O relator da Comissão Parlamentar de Inquérito (CPI) dos Títulos Públicos, senador Roberto Requião (PMDB-PR), afirmou ontem que não pretende se submeter a prazos determinados para a elaboração do seu parecer. Ele defendeu a prorrogação dos trabalhos da comissão, que encerraria seus trabalhos no dia 22 deste mês, mas preferiu esquivar-se da definição do tempo necessário à conclusão das investigações.
‘‘Acho muito difícil concluir agora o relatório, pois ainda faltam dados, e quem tem pressa come cru’’, alegou Requião (foto), que passou o final de semana em Brasília, às vésperas dos depoimentos de representantes de grandes bancos na comissão.
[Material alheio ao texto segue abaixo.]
(** ** Discovery *)

(** C6 (what the code does): [discoverCausality] on one and the same
    batch, for one and the same domain, on a fresh engine, returns two
    links when [Math.random()] gives 0.9 and none when it gives 0.1. *)
Theorem discoverCausality_follows_random :
  let run (r : float) :=
    link_tuple <$>
    (discoverCausality (bench_world (fun _ => r)) empty_engine
       one_observation "d").1.1 in
  run 0.9%float = [("a", "b", 1, 0.8, 0.6); ("b", "a", 1, 0.8, 0.6)]%float
  ∧ run 0.1%float = []
  ∧ run 0.9%float ≠ run 0.1%float.
Proof.
  intros run. assert (H9 : run 0.9%float
    = [("a", "b", 1, 0.8, 0.6); ("b", "a", 1, 0.8, 0.6)]%float)
    by by vm_compute.
  assert (H1 : run 0.1%float = []) by by vm_compute.
  split; [done |]. split; [done |]. by rewrite H9, H1.
Qed.

(** ** Witnesses *)




(** C9 at a link of strength 0.5 and supporting evidence of
    reliability 0.9. *)
Lemma updateModel_bayes_witness :
  let link := (one_link 0.5%float).1 in
  let st := (one_link 0.5%float).2 in
  let id := link_id link in
  let e := evidence_of 0.9%float (Some id) None in
  (strength <$> getLink (updateModel st id e) id)
  = Some (posterior_support 0.9 (reinforced 0.5 [e]))%float.
Proof.
  intros link st id e. unfold getLink.
  rewrite (proj1 (updateModel_bayes float _ st id e link eq_refl)).
  rewrite lookup_insert_eq. reflexivity.
Defined.


(** * Further properties *)

(** ** The order of binary64 *)

Section FloatOrder.
Import SpecFloat.

Lemma SFcompare_antisym (a b : spec_float) c :
  SFcompare a b = Some c → SFcompare b a = Some (CompOpp c).
Proof.
  destruct a as [sa | sa | | sa ma ea], b as [sb | sb | | sb mb eb]; simpl;
    try done; try (intros [= <-]; by destruct sa; try destruct sb).
  intros [= <-]. f_equal.
  pose proof (Pos.compare_cont_antisym ma mb Eq) as Hm. simpl in Hm.
  destruct sa, sb; simpl; try done;
    rewrite (Z.compare_antisym ea eb);
    destruct (ea ?= eb)%Z; simpl; try done; by rewrite Hm.
Qed.

Lemma SFcompare_refl (a : spec_float) :
  a ≠ S754_nan → SFcompare a a = Some Eq.
Proof.
  destruct a as [sa | sa | | sa ma ea]; simpl; try done.
  - intros _. by destruct sa.
  - intros _. f_equal. rewrite Z.compare_refl.
    rewrite Pos.compare_cont_refl. by destruct sa.
Qed.

Lemma is_nan_false (x : float) :
  PrimFloat.is_nan x = false ↔ Prim2SF x ≠ S754_nan.
Proof.
  unfold PrimFloat.is_nan. rewrite FloatAxioms.eqb_spec. unfold SFeqb. split.
  - intros Hc Hn. rewrite Hn in Hc. done.
  - intros Hn. by rewrite SFcompare_refl.
Qed.

Lemma SFcompare_some (a b : spec_float) :
  a ≠ S754_nan → b ≠ S754_nan → ∃ c, SFcompare a b = Some c.
Proof.
  destruct a as [sa | sa | | sa ma ea], b as [sb | sb | | sb mb eb]; simpl;
    try done; eauto.
Qed.

Lemma SFcompare_not_nan (a b : spec_float) c :
  SFcompare a b = Some c → a ≠ S754_nan ∧ b ≠ S754_nan.
Proof. destruct a, b; simpl; try done. Qed.

(** [a < b] gives [a <= b]. *)
Lemma ltb_leb (a b : float) :
  PrimFloat.ltb a b = true → PrimFloat.leb a b = true.
Proof.
  rewrite FloatAxioms.ltb_spec, FloatAxioms.leb_spec. unfold SFltb, SFleb.
  by destruct (SFcompare _ _) as [[] |].
Qed.

(** Of two numbers one is below the other or they are equal. *)
Lemma not_ltb_leb (a b : float) :
  PrimFloat.is_nan a = false → PrimFloat.is_nan b = false →
  PrimFloat.ltb a b = false → PrimFloat.leb b a = true.
Proof.
  rewrite !is_nan_false, FloatAxioms.ltb_spec, FloatAxioms.leb_spec. unfold SFltb, SFleb.
  intros Ha Hb. destruct (SFcompare_some _ _ Ha Hb) as [c Hc].
  rewrite Hc, (SFcompare_antisym _ _ _ Hc). by destruct c.
Qed.

Lemma leb_not_nan (a b : float) :
  PrimFloat.leb a b = true →
  PrimFloat.is_nan a = false ∧ PrimFloat.is_nan b = false.
Proof.
  rewrite !is_nan_false, FloatAxioms.leb_spec. unfold SFleb.
  destruct (SFcompare _ _) as [c |] eqn:Hc; [| done].
  intros _. by eapply SFcompare_not_nan.
Qed.

Lemma leb_not_ltb (a b : float) :
  PrimFloat.leb a b = true → PrimFloat.ltb b a = false.
Proof.
  rewrite FloatAxioms.ltb_spec, FloatAxioms.leb_spec. unfold SFltb, SFleb.
  destruct (SFcompare (Prim2SF a) (Prim2SF b)) as [c |] eqn:Hc; [| done].
  rewrite (SFcompare_antisym _ _ _ Hc). by destruct c.
Qed.

End FloatOrder.

(** ** The link store, further *)

Section StoreExtras.
Context {num : Type} `{JSNumber num}.
Implicit Types st : CausalReasoning num.

Lemma indexed_getEffects st id l :
  links st !! id = Some l → indexed (linksByCause st) (cause l) id →
  l ∈ getEffects st (cause l).
Proof.
  intros Hl (s & Hs & Hin). unfold getEffects. rewrite Hs. simpl.
  apply list_elem_of_omap. by exists id.
Qed.

Lemma indexed_getCauses st id l :
  links st !! id = Some l → indexed (linksByEffect st) (effect l) id →
  l ∈ getCauses st (effect l).
Proof.
  intros Hl (s & Hs & Hin). unfold getCauses. rewrite Hs. simpl.
  apply list_elem_of_omap. by exists id.
Qed.


Lemma index_add_indexed m (k id : EntityId) : indexed (index_add m k id) k id.
Proof. apply indexed_index_add. by right. Qed.

(** X2: in every state of the fields, the link [createLink] returns is
    found by [getLink] under its id, by [getEffects] for its cause and by
    [getCauses] for its effect, and [findLink] from its cause to its
    effect finds a link with that effect. *)
Theorem createLink_then_lookup (w : World num) st (c e : EntityId)
  (s nec suf : option num) (mech : option string) (delay : option num) :
  let link := (createLink w st c e s nec suf mech delay).1.1 in
  let st' := (createLink w st c e s nec suf mech delay).1.2 in
  getLink st' (link_id link) = Some link
  ∧ link ∈ getEffects st' c
  ∧ link ∈ getCauses st' e
  ∧ ∃ found, findLink st' c e = Some found ∧ effect found = e.
Proof.
  unfold createLink. destruct (generateId (Some "causal") w) as [id w1].
  simpl. set (link := {| link_id := id |}).
  assert (Hl : links (storeLink st link) !! id = Some link)
    by (simpl; apply lookup_insert_eq).
  assert (He : link ∈ getEffects (storeLink st link) c).
  { apply (indexed_getEffects _ id link Hl). apply index_add_indexed. }
  split; [done |]. split; [done |]. split.
  - apply (indexed_getCauses _ id link Hl). apply index_add_indexed.
  - unfold findLink.
    destruct (List.find _ (getEffects (storeLink st link) c)) as [found |] eqn:Hf.
    + exists found. split; [done |].
      apply find_some in Hf as [_ Hf]. by apply String.eqb_eq in Hf.
    + apply list_elem_of_In in He.
      pose proof (find_none _ _ Hf link He) as Hn. simpl in Hn.
      by rewrite String.eqb_refl in Hn.
Qed.

End StoreExtras.


Section StatsExtras.
Context {num : Type} `{JSNumber num} `{JSMath num}.
Implicit Types st : CausalReasoning num.

(** X3: [createLink] never merges: the link count that [getStats]
    reports grows by one whenever the generated id is not in use, also
    when a link between the same two nodes is stored already; when the
    id is in use the link stored under it is replaced and the count
    stays. *)
Theorem createLink_counts (w : World num) st (c e : EntityId)
  (s nec suf : option num) (mech : option string) (delay : option num) :
  let id := (generateId (Some "causal") w).1 in
  let st' := (createLink w st c e s nec suf mech delay).1.2 in
  linkCount (getStats st')
  = match getLink st id with
    | None => S (linkCount (getStats st))
    | Some _ => linkCount (getStats st)
    end.
Proof.
  unfold createLink, getLink. destruct (generateId (Some "causal") w) as [id w1].
  simpl. destruct (links st !! id) as [old |] eqn:Hid.
  - rewrite <- (insert_delete_id (links st) id old Hid) at 2.
    rewrite <- insert_delete_eq.
    rewrite !map_size_insert_None by apply lookup_delete_eq. done.
  - by apply map_size_insert_None.
Qed.

(** X4: [getGraph] gets or creates: after a call for a domain, a second
    call returns the same graph and changes neither the engine nor the
    environment. *)
Theorem getGraph_again (w w' : World num) st (dom : string) :
  let '(graph, st1, _) := getGraph w st dom in
  getGraph w' st1 dom = (graph, st1, w').
Proof.
  unfold getGraph. destruct (graphs st !! dom) as [g |] eqn:Hg.
  - by rewrite Hg.
  - unfold createGraph. destruct (generateId _ _) as [gid w1].
    destruct (now w1) as [t1 w2]. destruct (now w2) as [t2 w3].
    simpl. by rewrite lookup_insert_eq.
Qed.

(** X5: after [addEdge(domain, link)] the domain has a graph whose
    edges include the id of the link, [getLink] finds the link under its
    id, and the graphs of the other domains are as they were. *)
Theorem addEdge_registers (w : World num) st (dom : string)
  (link : CausalLink num) :
  let st' := (addEdge w st dom link).1 in
  getLink st' (link_id link) = Some link
  ∧ (∃ graph, graphs st' !! dom = Some graph ∧ link_id link ∈ edges graph
       ∧ domain graph = match graphs st !! dom with
                        | Some g => domain g
                        | None => dom
                        end)
  ∧ ∀ other, other ≠ dom → graphs st' !! other = graphs st !! other.
Proof.
  unfold addEdge, getGraph. destruct (graphs st !! dom) as [g |] eqn:Hg.
  - destruct (now w) as [t w1]. simpl. split; [apply lookup_insert_eq |].
    split.
    + eexists. rewrite lookup_insert_eq. split; [done |]. split; [| done].
      simpl. apply elem_of_set_add. by right.
    + intros other Hne. by rewrite lookup_insert_ne.
  - unfold createGraph. destruct (generateId _ _) as [gid w1].
    destruct (now w1) as [t1 w2]. destruct (now w2) as [t2 w3].
    destruct (now w3) as [t3 w4]. simpl. split; [apply lookup_insert_eq |].
    split.
    + eexists. rewrite lookup_insert_eq. split; [done |]. split; [| done].
      simpl. apply elem_of_set_add. by right.
    + intros other Hne. by rewrite !lookup_insert_ne.
Qed.

End StatsExtras.

(** ** The traversals, further *)

Section TraversalExtras.
Context {num : Type} `{JSNumber num}.
Implicit Types st : CausalReasoning num.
O senador disse ter considerado inicialmente interessante a prorrogação dos trabalhos da CPI por 45 dias, sugerida pelo presidente do Senado, Antonio Carlos Magalhães (PFL-BA), mas preferiu não assumir um compromisso com esse prazo. ‘‘Não é impossível que conclua o trabalho em 45 dias, mas também posso precisar de 60’’, argumentou.
Requião informou que não vai mais apresentar um relatório preliminar à comissão, como havia imaginado anteriormente, e adiantou que vai discutir com os integrantes da comissão, nesta semana, o prolongamento dos trabalhos. O senador acredita que poderá dispor de mais elementos para aprofundar as investigações depois dos depoimentos de hoje dos presidentes do Bradesco, da Caixa Econômica Federal e do Banco Multiplic.
‘‘Os depoimentos darão transparência ao processo de investigação’’, previu Requião. ‘‘Assim como os anteriores, os depoentes vão ter que se explicar, pois houve um roubo no mercado e eles são os compradores finais’’, recordou.
O relator da CPI considerou exagerada a repercussão da quebra do sigilo bancário, fiscal e telefônico do prefeito de São Paulo, Celso Pitta, no período de 1995 a 1996. Ele lembrou que a comissão decidiu igualmente quebrar o sigilo de oito outros secretários e ex-secretários de Fazenda e de Finanças de Estados e municípios que vêm sendo investigados. ‘‘Não quebramos o sigilo de Pitta, mas de todos’’, afirmou.
Entre os atingidos pela decisão da comissão encontram-se o atual secretário de Fazenda do Estado de São Paulo, Yoshiaki Nakano; o secretário de Fazenda de Santa Catarina, Paulo Prisco Paraíso; e Eduardo Campos, secretário de Fazenda de Pernambuco e neto do governador Miguel Arraes. Eles são acusados de ser responsáveis pelo lançamento irregular de títulos para pagamento de precatórios.